In an "intelligence message," the Department of Homeland Security alerted law-enforcement officials that initial analysis of evidence seized from bin Laden's compound shows al Qaeda hoped to attack trains in the U.S., possibly on the anniversary of the Sept. 11 attacks.
According to the DHS bulletin, the terror group in early 2010 envisioned sabotaging a railway to cause a wreck. DHS said it isn't clear if there has been any further planning since February 2010. The department didn't offer details on the location or type of train, because the original information was vague, officials said.
The DHS message was prompted by notes discovered in the Abbottabad, Pakistan, compound where bin Laden was killed. According to U.S. officials, the handwritten notes, which were contained in a book, weren't addressed to any particular operative. They were described as "ramblings" and "aspirational" by one Obama administration official. It isn't clear if bin Laden or someone else wrote them.
The notes talked about "attacking America during symbolic times and using mass transit," one administration official said.
Counterterrorism officials said this new threat information was more remarkable for its source—bin Laden—than for its content. The notes showed his personal interest in a railway attack.
"It's the first time we've gotten something directly from him," a U.S. counterterrorism official said. "There was nothing new in it. What's different about it is it was in bin Laden's house."
Al Qaeda and other terror groups have long aspired to blow up commuter trains and subways in the U.S. The Federal Bureau of Investigation in 2009 disrupted a plot to blow up trains in New York City. Washington has also been a target. What alarmed counterterrorism officials this week wasn't the content of the notes, but that they were found in bin Laden's house, said one U.S. counterterrorism official.
The counterterrorism official said the rail-threat information is the first concrete threat intelligence extracted from bin Laden's compound.

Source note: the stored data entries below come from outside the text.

Class DatabaseLaws (DB : Database) := {
  find_user_some : forall w p u, db_find_user w p = Ok (Some u) -> exists i, w_users w !! i = Some u /\ p u = true;
  find_user_none : forall w p i u, db_find_user w p = Ok None -> w_users w !! i = Some u -> p u = false;
  find_loan_some : forall w p o l, db_find_loan w p o = Ok (Some l) -> exists i, w_loans w !! i = Some l /\ p l = true;
  find_loan_max : forall w p key l i l', db_find_loan w p (Some key) = Ok (Some l) ->
    w_loans w !! i = Some l' -> p l' = true -> key l' <= key l;
  find_loan_none : forall w p o i l, db_find_loan w p o = Ok None -> w_loans w !! i = Some l -> p l = false;
  find_loans_spec : forall w p ls l, db_find_loans w p = Ok ls ->
    (l ∈ ls <-> exists i, w_loans w !! i = Some l /\ p l = true);
  find_loans_latest_sound : forall w p key k ls l, db_find_loans_latest w p key k = Ok ls -> l ∈ ls ->
    exists i, w_loans w !! i = Some l /\ p l = true;
  count_loans_spec : forall w p n, db_count_loans w p = Ok n -> n = Z.of_nat (size (loans_where p w));
  find_self_spec : forall w i b, db_find_self w i = Ok b -> b = bool_decide (i ∈ w_self w);
  count_users_spec : forall w p n, db_count_users w p = Ok n -> n = Z.of_nat (size (users_where p w));
  find_users_sound : forall w p key k us u, db_find_users w p key k = Ok us -> u ∈ us ->
    exists i, w_users w !! i = Some u /\ p u = true;
  find_users_limit : forall w p key k us, db_find_users w p key k = Ok us -> (length us <= k)%nat;
  find_loans_desc_rows : forall w p key ls, db_find_loans_desc w p key = Ok ls -> ls ≡ₚ rows (w_loans w) p;
  find_loans_desc_sorted : forall w p key ls, db_find_loans_desc w p key = Ok ls ->
    StronglySorted (fun l l' => key l' <= key l) ls;
  find_all_users_rows : forall w p us, db_find_all_users w p = Ok us -> us ≡ₚ rows (w_users w) p;
  find_cursor_spec : forall w c, db_find_cursor w = Ok c -> c = loan_opened_cursor (w_side w);
  (** a value read back from a decimal column is stored as it is *)
  db_decimal_idemp : forall x, db_decimal (db_decimal x) = db_decimal x;
  new_loan_id_fresh : forall w, w_loans w !! db_new_loan_id w = None;
  phone_refused : forall w u i u', w_users w !! i = Some u' -> i <> user_id u -> phone_conflict u u' = true ->
    exists ix, db_user_error w u = Some (UniqueViolation ix);
  (** the unique indexes uq_loans_openTxHash and uq_loans_closeTxHash *)
  unique_refused : forall w l i l', w_loans w !! i = Some l' -> i <> loan_id l -> hash_conflict l l' = true ->
    exists ix, db_loan_error w l = Some (UniqueViolation ix);
  unique_only : forall w l ix, db_loan_error w l = Some (UniqueViolation ix) ->
    exists i l', w_loans w !! i = Some l' /\ i <> loan_id l /\ hash_conflict l l' = true;
}.

Section Store.
  Context `{DB : Database} `{OUT : Outside}.

Definition tx_aborted : exn :=
  PlainError "25P02: current transaction is aborted, commands ignored until end of transaction block".

(** A failed statement. *)
Definition poison (w : World) : World :=
  match w_tx w with TxActive => set_tx TxAborted w | _ => w end.

(** A statement: [f] gives its result and its effect on the tables. *)
Definition statement {A} (f : World -> result (A * (World -> World))) : M World A := fun w =>
  match w_tx w with
  | TxAborted => (Throw tx_aborted, w)
  | _ => match f w with
         | Ok (a, eff) => (Ok a, eff w)
         | Throw e => (Throw e, poison w)
         end
  end.

Definition query {A} (f : World -> result A) : M World A :=
  statement (fun w => match f w with Ok a => Ok (a, id) | Throw e => Throw e end).

Definition find_user (p : User -> bool) : M World (option User) := query (fun w => db_find_user w p).
Definition find_loan (p : Loan -> bool) (order : option (Loan -> Z)) : M World (option Loan) :=
  query (fun w => db_find_loan w p order).
Definition find_loans (p : Loan -> bool) : M World (list Loan) := query (fun w => db_find_loans w p).
Definition find_loans_latest (p : Loan -> bool) (key : Loan -> Z) (limit : nat) : M World (list Loan) :=
  query (fun w => db_find_loans_latest w p key limit).
Definition count_loans (p : Loan -> bool) : M World Z := query (fun w => db_count_loans w p).
Definition sum_paid (p : Loan -> bool) : M World num := query (fun w => db_sum_paid w p).
Definition count_users (p : User -> bool) : M World Z := query (fun w => db_count_users w p).
Definition find_users (p : User -> bool) (key : User -> Z) (limit : nat) : M World (list User) :=
  query (fun w => db_find_users w p key limit).
Definition find_loans_desc (p : Loan -> bool) (key : Loan -> Z) : M World (list Loan) :=
  query (fun w => db_find_loans_desc w p key).
Definition find_all_users (p : User -> bool) : M World (list User) := query (fun w => db_find_all_users w p).
Definition find_cursor : M World (option Z) := query db_find_cursor.
Definition find_self (i : Z) : M World bool := query (fun w => db_find_self w i).

(** A user row as stored: the credit limit is a decimal column. *)
Definition stored_user (u : User) : User :=
  let c := credit u in
  with_credit u {| creditLimit := db_decimal <$> creditLimit c; score := score c; xp := xp c;
    riskDecision := riskDecision c; riskPDefault := riskPDefault c; walletQuality := walletQuality c;
    hadDefaultEver := hadDefaultEver c; defaultsCount := defaultsCount c |}.

(** [userRepo.save(user)]: every column of the entity is written. *)
Definition save_user (u : User) : M World unit :=
  statement (fun w => match db_user_error w u with
                      | Some e => Throw e
                      | None => Ok (tt, fun w => set_users (<[user_id u := stored_user u]> (w_users w)) w)
                      end).

(** [userRepo.update({ id }, patch)]: only the columns of the patch (a patch of a
    decimal column applies [db_decimal] itself). *)
Definition update_user (i : Z) (patch : User -> User) : M World unit :=
  statement (fun w =>
    match w_users w !! i with
    | None => Ok (tt, id)
    | Some u => match db_user_error w (patch u) with
                | Some e => Throw e
                | None => Ok (tt, fun w => set_users (<[i := patch u]> (w_users w)) w)
                end
    end).

(** [userRepo.update(where, patch)]: every matching row, or none when one of them is
    refused. *)
Definition update_users (p : User -> bool) (patch : User -> User) : M World unit :=
  statement (fun w =>
    match List.find (fun u => bool_decide (is_Some (db_user_error w (patch u)))) (rows (w_users w) p) with
    | Some u => Throw (default (PlainError "") (db_user_error w (patch u)))
    | None => Ok (tt, fun w => set_users ((fun u => if p u then patch u else u) <$> w_users w) w)
    end).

The official said he was sure more threat information would emerge as more materials from the compound are examined. The U.S. is already in possession of more intelligence, which has yet to be made public, officials say.
While the information was important enough to alert local and private-sector officials, intelligence agencies concluded it "did not warrant an advisory being issued indicating an elevated" threat level, the counterterrorism official said.
"We're continuing to monitor it" the official said of any threat information that would indicate an imminent or more heightened threat to railways.
The Navy SEALs who conducted the bin Laden raid carried off five computers, 10 hard drives and more than 100 storage devices, such as DVDs and removable flash drives, U.S. officials said. The trove has been described by U.S. officials as the largest potential intelligence coup of the post-9/11 era.
A Central Intelligence Agency task force, which has already conducted a preliminary analysis of the material, is hunting for leads on the location of bin Laden's second-in-command, Ayman al-Zawahiri, who is widely expected to ascend to the top of al Qaeda, as well as for information about new plots, names of other terrorists and any information about whether members of the Pakistani government helped conceal bin Laden.
To analyze that data, officials are doing what one described as "scanning the treetops for the most immediate intelligence'' that points to possible imminent threats. Over time, analysts will dig deeper into the information to try to connect different clues and learn more about the inner workings of al Qaeda.
Because vast amounts of information have to be translated, sifting the seized materials will take a long time and threat information will likely come out in dribs and drabs, counterterrorism officials said, predicting it would take weeks just to do a preliminary assessment of the material.
In a written statement, DHS spokesman Matt Chandler said "this alleged Al Qaeda plotting is based on initial reporting, which is often misleading or inaccurate and subject to change." He said the agency will issue a formal alert only when it has "specific or credible" information.